Wie sieht es denn bei unseren Völkern damit aus?

  1. Die Drohnen sind vertrieben.  Ja. Das sind sie. Bei allen Völkern habe ich seit etwa 25. August keine mehr gesehen.
  2. Die Varroa ist beseitigt. Wir haben mehrfach behandelt- aber das Ergebnis läßt zu wünschen übrig. Bei Haus zwei sind bei zwei Versuchen ordentlich Milben gefallen. Bei der letzten Behandlung ist wenig passiert, obwohl die Bedingungen gut waren und das Schwammtuch am nächsten Tag „vorschriftsmäßig“ strohtrocken. Schwarm: hier hatten wir, als wir vom Urlaub heimkamen, eine ganze Ladung verkrüppelter Larven zu entsorgen, trotzdem sind danach bei nur einer Behandlung  ordentlich Varroen gefallen.  Und die Kleinen: obwohl sie die einzigen sind, die wir (was überall als wirkungsvoller angegeben wird) von oben behandeln konnten, und obwohl jedesmal das Schwammtuch schön trocken war, sind jedesmal genau 0 Varroen in der Gemüllschublade zu sehen gewesen. Und auch im Vorfeld haben wir bei der Bestandsaufnahme 0 gezählt. Nun ist es aber quasi unmöglich, daß ein einziges Volk im Bienenstand überhaupt keine Varroen hat, also freuen wir uns nicht über dieses grandiose Ergebnis, sondern fragen uns, was falsch gelaufen ist…. Wer weiß, vielleicht haben wir aber auch das erste Bienenvolk Deutschlands, das varroaresistent ist – man wird sehen….
  3. Das Winterfutter ist eingelagert. Nunja…. Die Kleinen und Haus zwei haben je einen Eimer, 14 Kilo, Sirup bekommen und eingelagert.
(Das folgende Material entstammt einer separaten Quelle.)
(** * kyra.ai: the transcription clients and the audio encoder

    A shallow embedding of [services/geminiService.ts] (the audio encoder,
    the single-shot transcription call and the content transformation
    call) and of the AssemblyAI client (the batch upload / start / poll
    workflow, the formatting of a transcript, the handlers and the [stop]
    function of a realtime session), followed by the properties of the
    specification stated over them.

    Conventions of the embedding.
    - A JavaScript number is a [number]: a finite value carried as an exact
      rational, or one of the two infinities, or NaN.  Every arithmetic
      operation the modelled code performs on a Float32 sample is a
      comparison or a product of a 24-bit significand with a constant
      below 2^16, which binary64 computes without rounding, so the exact
      rational is the value the engine holds.
    - Typed arrays are lists of [Z]; the wrap-around of a store into an
      [Int16Array] is written out ([ToInt16]).
    - Strings are [string]: the UTF-8 bytes of the text, decoded to
      UTF-16 code units where the code compares strings ([sort]); a
      binary string holds one character per byte.
    - An awaited operation is a run: the trace of what it does that can
      be observed (progress reports, requests, delays, fragments) and an
      [Outcome]: it returns, throws an [Error], or is still pending when
      the scripted replies of the remote service are used up.
    - The bodies of the replies of the proxy are records after the wire
      format; a property the code reads behind a guard may be absent.
    - The browser objects of a realtime session are a state ([Browser])
      on which the calls of [stop] act; whether a call throws is decided
      by a fault assignment, and in a browser none of the calls of
      [stop] does ([no_faults]). *)

From Stdlib Require Import ZArith QArith Qabs Lqa List String Ascii Bool Lia.
From Stdlib Require Import Sorted DecimalString DecimalNat.
Import ListNotations.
Da wir ja nur wenig Honig entnommen haben, müsste das dicke ausreichen, wenn wir dazunehmen, was sie selbst noch eingelagert haben (wir haben gewogen und Waben gezählt) Der Schwarm ist ein Sorgenkind: den ersten Eimer voll hat er gut abgenommen, aber jetzt mögen die Bienen ihr ihnen zugedachtes Restfutter (von immerhin einem ganzen weiteren Eimer) nicht mehr so recht annehmen.
  4. Stark verminderte Kopfzahl bei Winterbienen-Brut: hier schaut’s bei den Kleinen super aus. Eigentlich sind unsere Kleinen inzwischen die Großen 😉 Sie wirken kraftvoll und stark, tragen nach wie ordentlich Pollen ein, und es sitzen auf den Waben schön viele Bienen. Wir haben die untere, die Brutzarge, in der 4 Honigwaben und 6 Brutwaben zu sein scheinen, nach oben um-gestellt (wir haben nicht alle Waben gezogen, aber konnten durch von-oben-reingucken ziemlich gut sehen, was da los ist) , die obere Zarge hat 6 volle Honigwaben und ist nach unten gewandert.  – Anders beim Schwarm: Ich bin nicht sicher, ob da alles ok ist: ich sehe keine Winterbienen-Pummelchen, es herrscht wenig Flugbetrieb, nur selten ist mal eine Pollita im Anflug, und wenn man von unten durch den Gitterboden schaut, sieht man vorn wie hinten mehrere Waben durch die Bienen- da ist zu wenig Masse! Es mag sein, daß sie, was wohl vorkommt, statt neue Waben zu bauen, Futter in das Brutnest eingelagert haben und die Königin nun keinen Platz mehr hat, um Eier zu legen – was fatal wäre. Oder sie haben gar keine Königin- was ebenso fatal wäre. Da sie so blöde schief gebaut haben, können wir aber überhaupt nicht nachgucken und nichts unternehmen, was helfen könnte. Natürlich könnten wir das Volk auflösen, aber das ist schon eine ziemlich extreme Maßnahme, wenn man nur „nicht recht weiß“ – Im Haus zwei ist auch wenig los, und auch dort sieht man vorn zwei oder drei Waben durchschimmern, aber insgesamt ist das Volk viel stärker, sitzt ja auch auf viel mehr Waben. Es wird regelmäßig Pollen eingetragen, wenn auch weniger als bei den Kleinen, also scheint auch gebrütet zuw erden, und man kann deutlich die Winter-Pummelchen erkennen.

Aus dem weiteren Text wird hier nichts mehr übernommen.